Il se prévaut de son droit de ne pas témoigner car la levée de son accusation fait l’objet d’un appel par le Procureur et le PSOE et Podemos
Mara Dolores de Cospedal se réfugie en silence dans le Étui de cuisine. L’ancienne secrétaire générale du PP a refusé de témoigner lors de sa comparution à la commission du Congrès qui enquête sur l’espionnage présumé de Luis Brcenas avec des ressources du ministère de l’Intérieur pour, soi-disant, couvrir les scandales de corruption de son parti.
Bien qu’il ne soit plus facturé dans le Étui de cuisine, l’ancien numéro deux du PP a saisi que son horizon judiciaire n’est pas encore tout à fait clair car le parquet et les deux accusations privées que représentent le PSOE et Podemos ont fait appel de la décision du juge de l’exonérer de toute responsabilité.
Ainsi, Cospedal a annoncé qu’il allait se prévaloir de son droit constitutionnel de ne pas témoigner pour préserver son « droit de défense ». « Je vous informe que j’ai l’intention de ne pas répondre à vos questions », a-t-il déclaré dans une déclaration liminaire au début du comité du Congrès.
L’ancien ministre et ancien numéro deux du PP a expliqué qu’il le faisait pour le recours contre son accusation et par respect pour les décisions judiciaires et l’administration de la justice.
La position de silence de Cospedal a agacé les députés de la commission, qui lui ont reproché son manque de collaboration pour élucider l’épisode d’espionnage sur Brcenas, dont ils l’accusent d’être complice.
Les parties ont tenté de faire témoigner Cospedal une première fois avant l’été, mais la nouvelle de sa mise en examen par le juge l’a conduit à suspendre sa déposition « dix minutes » avant qu’elle n’ait lieu et à la reporter à plus tard. Face aux critiques pour ne pas avoir répondu, Cospedal a répondu en disant que lorsqu’elle a été convoquée pour la première fois, elle était « disposée à témoigner » et a blâmé les groupes pour cette décision de retarder sa comparution.
Le porte-parole du PSOE, Felipe Sicile, a répondu à Cospedal que la vraie raison pour laquelle il refuse de témoigner est qu’il court un « risque élevé » de faire apparaître des « audios » ou des « documents » qui montrent qu’il a fait un faux témoignage.
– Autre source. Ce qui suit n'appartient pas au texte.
(** The loop of [spi_flash_read]: [ret] is 1 after an error (the comparison is
    what is assigned) and not initialised when nothing was read. *)
Fixpoint read_chunks (fuel pf : nat) (offset size : Z) (ret : option Z) (acc : list Z) : M spi (option Z * list Z) :=
  match fuel with
  | O => out_of_fuel
  | S fuel =>
      if size >? 0 then
        let rlen := Z.min size max_xfer_size in
        s ← get;
        r ← match cur_fast_read (flash s) with
            | Some c => atcspi200_cmd_mio_read_compact pf c offset rlen
            | None => atcspi200_cmd_read_compact pf (spi_flash_addr SPI_FLASH_OP_READ offset) 0 rlen
            end;
        let ret := if r.1 <? 0 then 1 else 0 in
        if negb (ret =? 0) then mret (Some ret, acc) else
        read_chunks fuel pf (u32 (offset + rlen)) (size - rlen) (Some ret) (acc ++ r.2)
      else mret (ret, acc)
  end.

Definition spi_flash_read (pf : nat) (offset size : Z) : M spi (Z * list Z) :=
  r ← read_chunks (S (Z.to_nat size)) pf offset size None [];
  ret ← lift_opt r.1;
  mret (ret, r.2).

(** ** Access by address *)

Definition flash_erase (fuel pf : nat) (addr size how : Z) : M spi Z :=
  s ← get;
  if spi_flash_find_by_addr (flash s) addr
  then spi_flash_erase fuel pf (u32 (addr - mem_base (flash s))) size how else mret (- ENODEV).

Definition flash_write (pf : nat) (addr ptr : Z) (buf : list Z) : M spi Z :=
  s ← get;
  if spi_flash_find_by_addr (flash s) addr
  then spi_flash_write pf (u32 (addr - mem_base (flash s))) ptr buf else mret (- ENODEV).

Definition flash_read (pf : nat) (addr size : Z) : M spi (Z * list Z) :=
  s ← get;
  if spi_flash_find_by_addr (flash s) addr
  then spi_flash_read pf (u32 (addr - mem_base (flash s))) size else mret (- ENODEV, []).

Definition spi_flash_top_block : M spi Z :=
  s ← get;
  r ← spi_flash_lookup_erase_block (sf_size (flash s) - 1) (EB_SUPERSET + EB_UNALIGNED + EB_MIN_BLOCK);
  mret (match r with (_, Some b) => eb_start b | _ => -1 end).

End Driver.
(** An erasure of part of an area is exact: on success the range reads as
    erased and nothing else has changed, and it succeeds when memory and
    device do.  The heap, however, is left with one buffer more after every
    erasure shorter than a sector: that path returns without [free]. *)
Theorem flash_area_erase_exact (mem_ok : bool) fa off len s :
  area_ok fa → 0 ≤ off → 0 ≤ len → off + len ≤ fa_size fa → bytes (fl s) →
  ∃ r s', flash_area_erase mem_ok fa off len s = Ret (r, s') ∧ (r = FOK ∨ r = ERROR) ∧
    held s' = held s + (if mem_ok && (len <? ESIZE) then 1 else 0) ∧
    (r = FOK → ∀ x, fl s' x = put_data (fl s) (fa_off fa + off) (erased len) x) ∧
    (mem_ok = true → never_fails → r = FOK).
Proof. apply area_erase_spec. Qed.

End Theorems.

(** ** Witnesses *)

Module Demo.

(** A device that never fails. *)
#[local] Instance nor : NorFlash := {|
  nor_base := 0x80000000;
  nor_end := 0x80400000;
  device := flash;
  cells f := f;
  nor_write a data f := (0, λ x, if (a <=? x) && (x <? a + Z.of_nat (length data))
                                 then Z.land (f x) (data !!! Z.to_nat (x - a)) else f x);
  nor_erase a n f := (0, λ x, if (a <=? x) && (x <? a + n) then 0xff else f x) |}.

#[local] Instance nor_laws : NorFlashLaws nor.
Proof. split; [done| |done]. intros a data f _ Hlen _ x. simpl. by rewrite Hlen. Qed.

Lemma nor_never_fails : never_fails.
Proof. split; done. Qed.

Definition area : flash_area := FlashArea 1 0x80220000 0x1a0000.
Definition s_old : dev := Dev (λ x, x mod 256) 0.

Lemma s_old_bytes : bytes (fl s_old).
Proof. intros x. apply Z.mod_pos_bound. lia. Qed.

(** 5000 bytes at offset 100: parts of two blocks. *)
Lemma flash_area_write_exact_witness :
  ∃ s', flash_area_write true area 100 (replicate 5000 7) s_old = Ret (FOK, s') ∧ held s' = 0 ∧
    ∀ x, fl s' x = put_data (fl s_old) 0x80220064 (replicate 5000 7) x.
Proof.
  destruct (flash_area_write_exact true area 100 (replicate 5000 7) s_old) as (r&s'&Hrun&_&Hh&Hp&_&Ht).
  - unfold area_ok, inside, ESIZE. simpl. lia.
  - lia.
  - rewrite length_replicate. lia.
  - apply s_old_bytes.
  - apply Forall_replicate. unfold byte. lia.
  - assert (r = FOK) as ->.
    { apply Ht; [rewrite length_replicate; simpl; lia|done|apply nor_never_fails]. }
    exists s'. split; [done|]. split; [done|]. by apply Hp.
Defined.
(* ===== verification/FlashCrypto.v ===== *)
(** * Flash encryption: flash_crypto.c and flash_backend.c of the boot loader

    What is written to the flash goes through the symmetric-key engine (SKE)
    in AES-128 counter mode, with the address in the counter, and the memory
    mapping of the flash decrypts with the same key.  The engine is a
    parameter: its registers ([Ske]) and what they do ([SkeLaws]).  The block
    cipher is a function of the key and the counter block, both four words,
    the most significant first. *)

From stdpp Require Import base tactics numbers list.
From S2P Require Import Prelude FlashMap.

(** ** Words and bytes *)

(** The bytes of a word in memory, and back. *)
Definition word_bytes (w : Z) : list Z :=
  [Z.land w 0xff; Z.land (Z.shiftr w 8) 0xff; Z.land (Z.shiftr w 16) 0xff; Z.land (Z.shiftr w 24) 0xff].

Definition bytes_word (b0 b1 b2 b3 : Z) : Z :=
  Z.lor b0 (Z.lor (Z.shiftl b1 8) (Z.lor (Z.shiftl b2 16) (Z.shiftl b3 24))).

(** [uint32_t tmp[4]] as bytes and as words. *)
Definition tmp_bytes (ws : list Z) : list Z := ws ≫= word_bytes.

Fixpoint tmp_words (bs : list Z) : list Z :=
  match bs with
  | b0 :: b1 :: b2 :: b3 :: bs => bytes_word b0 b1 b2 b3 :: tmp_words bs
  | _ => []
  end.

(** ** Hardware *)

Definition SKE_CTRL_OFFSET : Z := 0x00.
Definition SKE_CFG_OFFSET : Z := 0x04.
Definition SKE_SR1_OFFSET : Z := 0x08.
Definition SKE_SR2_OFFSET : Z := 0x0C.
Definition SKE_KEY_OFFSET : Z := 0x10.
Definition SKE_IV_OFFSET : Z := 0x70.
Definition SKE_DIN_OFFSET : Z := 0x90.
Definition SKE_DOUT_OFFSET : Z := 0xB0.

(** The engine as the processor sees it; reading a status register takes time. *)
Class Ske := {
  ske : Type;
  ske_readl : Z → ske → Z * ske;
  ske_writel : Z → Z → ske → ske;   (* value, offset *)
}.

(** The system registers that hold the key, the initial vector and the switch. *)
Class SysRegs := {
  CRYPTO_CFG : Z;
  KEY_CFG : Z → Z;
  IV_CFG : Z → Z;
}.

Definition CRYPTO_CIPHER_EN : Z := BIT 31.

(** ** State *)

Record flash_crypto := FlashCrypto {
  enable : Z;
  user_disable : Z;
  key : list Z;
  iv : list Z;
}.

(** The flash behind the driver, [g_crypto], the engine, and the number of
    blocks taken from the heap. *)
Record cdev `{NorFlash, Ske} := CDev {
  raw : device;
  g_crypto : flash_crypto;
  engine : ske;
  blocks : Z;
}.
#[global] Arguments CDev {_ _} _ _ _ _.

Section FlashCrypto.
Context {NF : NorFlash} {SK : Ske} {SY : SysRegs}.

Definition set_raw (d : device) (s : cdev) : cdev := CDev d (g_crypto s) (engine s) (blocks s).
Definition set_crypto (c : flash_crypto) (s : cdev) : cdev := CDev (raw s) c (engine s) (blocks s).
Definition set_engine (e : ske) (s : cdev) : cdev := CDev (raw s) (g_crypto s) e (blocks s).
Definition add_blocks (n : Z) (s : cdev) : cdev := CDev (raw s) (g_crypto s) (engine s) (blocks s + n).

Definition set_iv (v : list Z) (c : flash_crypto) : flash_crypto := FlashCrypto (enable c) (user_disable c) (key c) v.
Definition set_user_disable (v : Z) (c : flash_crypto) : flash_crypto := FlashCrypto (enable c) v (key c) (iv c).

Definition readl (off : Z) : M cdev Z :=
  s ← get; put (set_engine (ske_readl off (engine s)).2 s);; mret (ske_readl off (engine s)).1.
Definition writel (v off : Z) : M cdev unit := modify (λ s, set_engine (ske_writel v off (engine s)) s).

(** ** flash_crypto.c *)

Definition ske_config : M cdev unit :=
  writel (Z.lor (Z.shiftl 6 28) (Z.shiftl 1 0)) SKE_CFG_OFFSET.

Definition ske_set_cfg (en : bool) : M cdev unit :=
  if en then
    cfg ← readl SKE_CFG_OFFSET;
    writel (Z.lor cfg (Z.shiftl 1 12)) SKE_CFG_OFFSET
  else
    cfg ← readl SKE_CFG_OFFSET;
    writel (Z.land cfg (Z.lnot (Z.shiftl 1 12))) SKE_CFG_OFFSET.

(** [while ((readl(off) & 1) != v);] *)
Fixpoint poll (fuel : nat) (off v : Z) : M cdev unit :=
  match fuel with
  | O => out_of_fuel
  | S fuel => r ← readl off; if negb (Z.land r 1 =? v) then poll fuel off v else mret ()
  end.

Definition ske_start_and_wait (fuel : nat) : M cdev unit :=
  poll fuel SKE_SR1_OFFSET 0;;
  ctr ← readl SKE_CTRL_OFFSET;
  writel (Z.lor ctr 1) SKE_CTRL_OFFSET;;
  poll fuel SKE_SR2_OFFSET 1;;
  writel 0 SKE_SR2_OFFSET.

Definition ske_set_data (data : list Z) (offset : Z) : M cdev unit :=
  writel (data !!! 3%nat) (offset + 3 * 4);;
  writel (data !!! 2%nat) (offset + 2 * 4);;
  writel (data !!! 1%nat) (offset + 1 * 4);;
  writel (data !!! 0%nat) (offset + 0 * 4).

Definition ske_get_data (offset : Z) : M cdev (list Z) :=
  d3 ← readl (offset + 3 * 4);
  d2 ← readl (offset + 2 * 4);
  d1 ← readl (offset + 1 * 4);
  d0 ← readl (offset + 0 * 4);
  mret [d0; d1; d2; d3].

Definition flash_cyprot_init : M cdev unit :=
  if negb (Z.land CRYPTO_CFG CRYPTO_CIPHER_EN =? 0) then
    let w hi lo := Z.lor (u32 (Z.shiftl (Z.land hi 0x0f) 28)) (Z.shiftr lo 4) in
    modify (set_crypto (FlashCrypto 1 0
      [KEY_CFG 3; KEY_CFG 2; KEY_CFG 1; KEY_CFG 0]
      [w (IV_CFG 3) (IV_CFG 2); w (IV_CFG 2) (IV_CFG 1); w (IV_CFG 1) (IV_CFG 0);
       u32 (Z.shiftl (Z.land (IV_CFG 0) 0x0f) 28)]))
  else
    modify (λ s, set_crypto (FlashCrypto 0 (user_disable (g_crypto s)) (key (g_crypto s)) (iv (g_crypto s))) s).

(** One piece: the counter for [offset], the initial vector, and the first
    [enc_size] bytes of [data] through the engine.  [tmp] is the local buffer,
    16 bytes; its new contents and the output are returned. *)
Definition encrypt_piece (fuel : nat) (offset enc_size : Z) (data tmp : list Z) : M cdev (list Z * list Z) :=
  modify (λ s,
    let c := g_crypto s in
    let counter := Z.lor (Z.land (iv c !!! 3%nat) 0xf0000000) (Z.shiftr offset 4) in
    set_crypto (set_iv (<[3%nat := counter]> (iv c)) c) s);;
  ske_set_cfg true;;
  s ← get;
  ske_set_data (iv (g_crypto s)) SKE_IV_OFFSET;;
  ske_start_and_wait fuel;;
  ske_set_cfg false;;
  let n := Z.to_nat enc_size in
  let tmp := take n data ++ drop n tmp in
  ske_set_data (tmp_words tmp) SKE_DIN_OFFSET;;
  ske_start_and_wait fuel;;
  ws ← ske_get_data SKE_DOUT_OFFSET;
  mret (tmp_bytes ws, take n (tmp_bytes ws)).

(** [while (size > 0)]: the rest of the input, the output so far. *)
Fixpoint encrypt_loop (pieces fuel : nat) (offset : Z) (data tmp out : list Z) : M cdev (list Z) :=
  match pieces with
  | O => out_of_fuel
  | S pieces =>
      let size := Z.of_nat (length data) in
      if size >? 0 then
        let enc_size := Z.min size 16 in
        r ← encrypt_piece fuel offset enc_size data tmp;
        encrypt_loop pieces fuel (u32 (offset + enc_size)) (drop (Z.to_nat enc_size) data) r.1 (out ++ r.2)
      else mret out
  end.

(** [in] is [size] bytes; [tmp] holds whatever is on the stack. *)
Definition flash_crypto_data_encrypt (fuel : nat) (offset : Z) (data tmp : list Z) : M cdev (list Z) :=
  ske_config;;
  ske_set_cfg true;;
  s ← get;
  ske_set_data (key (g_crypto s)) SKE_KEY_OFFSET;;
  ske_start_and_wait fuel;;
  ske_set_cfg false;;
  let pieces := S (length data) in
  if negb (offset mod 16 =? 0) then
    let enc_size := Z.min (offset mod 16) (Z.of_nat (length data)) in
    r ← encrypt_piece fuel offset enc_size data tmp;
    encrypt_loop pieces fuel (u32 (offset + enc_size)) (drop (Z.to_nat enc_size) data) r.1 r.2
  else encrypt_loop pieces fuel offset data tmp [].

(** ** flash_backend.c

    [mapped] is the memory mapping of the flash, [malloc_ok] whether the heap
    has the memory. *)

Context (mapped : device → Z → Z) (malloc_ok : Z → bool).

Definition drv_write (addr : Z) (buf : list Z) : M cdev Z :=
  s ← get; put (set_raw (nor_write addr buf (raw s)).2 s);; mret (nor_write addr buf (raw s)).1.

Definition crypt_backend_write (fuel : nat) (tmp : list Z) (addr : Z) (buf : list Z) : M cdev Z :=
  s ← get;
  if negb (enable (g_crypto s) =? 0) && (user_disable (g_crypto s) =? 0) then
    if negb (malloc_ok (Z.of_nat (length buf))) then mret (- ENOMEM) else
    modify (add_blocks 1);;
    enc_buf ← flash_crypto_data_encrypt fuel addr buf tmp;
    ret ← drv_write addr enc_buf;
    modify (add_blocks (-1));;
    mret ret
  else drv_write addr buf.

Definition crypt_backend_erase (addr size : Z) : M cdev Z :=
  s ← get; put (set_raw (nor_erase addr size (raw s)).2 s);; mret (nor_erase addr size (raw s)).1.

(** [flash_read] of the driver reads the cells, [memcpy] the mapping. *)
Definition crypt_backend_read (addr size : Z) : M cdev (list Z) :=
  s ← get;
  if negb (enable (g_crypto s) =? 0) && negb (user_disable (g_crypto s) =? 0)
  then mret (read_range (cells (raw s)) addr size)
  else mret (read_range (mapped (raw s)) addr size).

Definition flash_crypto_enable (en : Z) : M cdev Z :=
  s ← get;
  if negb (enable (g_crypto s) =? 0) then
    put (set_crypto (set_user_disable (if negb (en =? 0) then 0 else 1) (g_crypto s)) s);; mret 0
  else mret (-1).

Definition flash_init : M cdev Z := flash_cyprot_init;; mret 0.

End FlashCrypto.

(** ** Laws of the engine *)

(** Four registers from [off] on. *)
Definition regs4 (r : Z → Z) (off : Z) : list Z := [r (off + 0 * 4); r (off + 1 * 4); r (off + 2 * 4); r (off + 3 * 4)].

(** AES-128 in counter mode, and the bit that makes a start load key and
    initial vector. *)
Definition CTR_CFG : Z := 0x60000001.

(** The engine between operations ([settled]) has registers, a key and a
    vector; an operation started in a settled state [s0] has finished after at
    most [latency] polls.  With bit 12 of the configuration the operation loads
    the key and the vector; without it, it processes a block. *)
Class SkeLaws {SK : Ske} (cipher : list Z → list Z → list Z) := {
  settled : ske → bool;
  sreg : ske → Z → Z;
  loaded_key : ske → list Z;
  loaded_iv : ske → list Z;
  latency : nat;
  running : ske → nat → ske → Prop;
  done_from : ske → ske → Prop;
  ske_write_ok v off e : settled e = true → off ≠ SKE_CTRL_OFFSET → off ≠ SKE_SR1_OFFSET → off ≠ SKE_SR2_OFFSET →
    settled (ske_writel v off e) = true ∧
    (∀ o, sreg (ske_writel v off e) o = if o =? off then v else sreg e o) ∧
    loaded_key (ske_writel v off e) = loaded_key e ∧ loaded_iv (ske_writel v off e) = loaded_iv e;
  ske_read_ok off e : settled e = true →
    settled (ske_readl off e).2 = true ∧
    (∀ o, sreg (ske_readl off e).2 o = sreg e o) ∧
    loaded_key (ske_readl off e).2 = loaded_key e ∧ loaded_iv (ske_readl off e).2 = loaded_iv e ∧
    (off = SKE_SR1_OFFSET → Z.land (ske_readl off e).1 1 = 0) ∧
    (off ≠ SKE_SR1_OFFSET → off ≠ SKE_SR2_OFFSET → (ske_readl off e).1 = sreg e off);
  ske_start_ok v e : settled e = true → running e latency (ske_writel (Z.lor v 1) SKE_CTRL_OFFSET e);
  ske_poll_ok e0 n e : running e0 n e →
    (Z.land (ske_readl SKE_SR2_OFFSET e).1 1 = 1 ∧ done_from e0 (ske_readl SKE_SR2_OFFSET e).2) ∨
    (Z.land (ske_readl SKE_SR2_OFFSET e).1 1 = 0 ∧
     ∃ m, (m < n)%nat ∧ running e0 m (ske_readl SKE_SR2_OFFSET e).2);
  ske_done_ok e0 e : done_from e0 e →
    let e' := ske_writel 0 SKE_SR2_OFFSET e in
    settled e' = true ∧ sreg e' SKE_CFG_OFFSET = sreg e0 SKE_CFG_OFFSET ∧
    regs4 (sreg e') SKE_KEY_OFFSET = regs4 (sreg e0) SKE_KEY_OFFSET ∧
    (Z.testbit (sreg e0 SKE_CFG_OFFSET) 12 = true →
       loaded_key e' = regs4 (sreg e0) SKE_KEY_OFFSET ∧ loaded_iv e' = regs4 (sreg e0) SKE_IV_OFFSET) ∧
    (sreg e0 SKE_CFG_OFFSET = CTR_CFG →
       loaded_key e' = loaded_key e0 ∧
       regs4 (sreg e') SKE_DOUT_OFFSET =
         zip_with Z.lxor (regs4 (sreg e0) SKE_DIN_OFFSET) (cipher (loaded_key e0) (loaded_iv e0)));
}.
« Beaucoup d’entre nous pensent que lorsqu’elle se tait, c’est parce que vous avez beaucoup de choses à couvrir et que le risque de dire quelque chose dans cette commission est très grand », a déclaré le député socialiste.
« Vous n’êtes plus inculpé, vous pourriez parfaitement répondre à ce que nous vous avons demandé dans ce comité et si vous ne le faites pas, Madame Cospedal, c’est parce que vous préférez passer par l’embarras de ne pas répondre et rester devant l’opinion publique en tant que personne qui méprise cette Chambre et le souverain national devant le danger que ses paroles demain se révèlent fausses », a approfondi Sicilia.
Tant le PSOE que les autres parties ont pris la parole à tour de rôle pour dénoncer la prétendue complicité de Cospedal et de son mari, Ignacio López del Hierro, dans le Étui de cuisine et ils ont souligné les liens des deux et leurs rencontres secrètes avec le commissaire à la retraite Jos Manuel Villarejo, l’exécuteur présumé de l’opération d’espionnage, ainsi que l' »intérêt personnel » à empêcher Brcenas de prouver l’existence d’une case B dans le PP .
Les porte-parole des différentes parties ont examiné les preuves ou porté des jugements de valeur qui, selon eux, relient Cospedal à cette affaire. « La question n’est pas de savoir si vous étiez au courant de la Cuisine, mais comme il n’est pas imputé « , s’est installé la Sicile.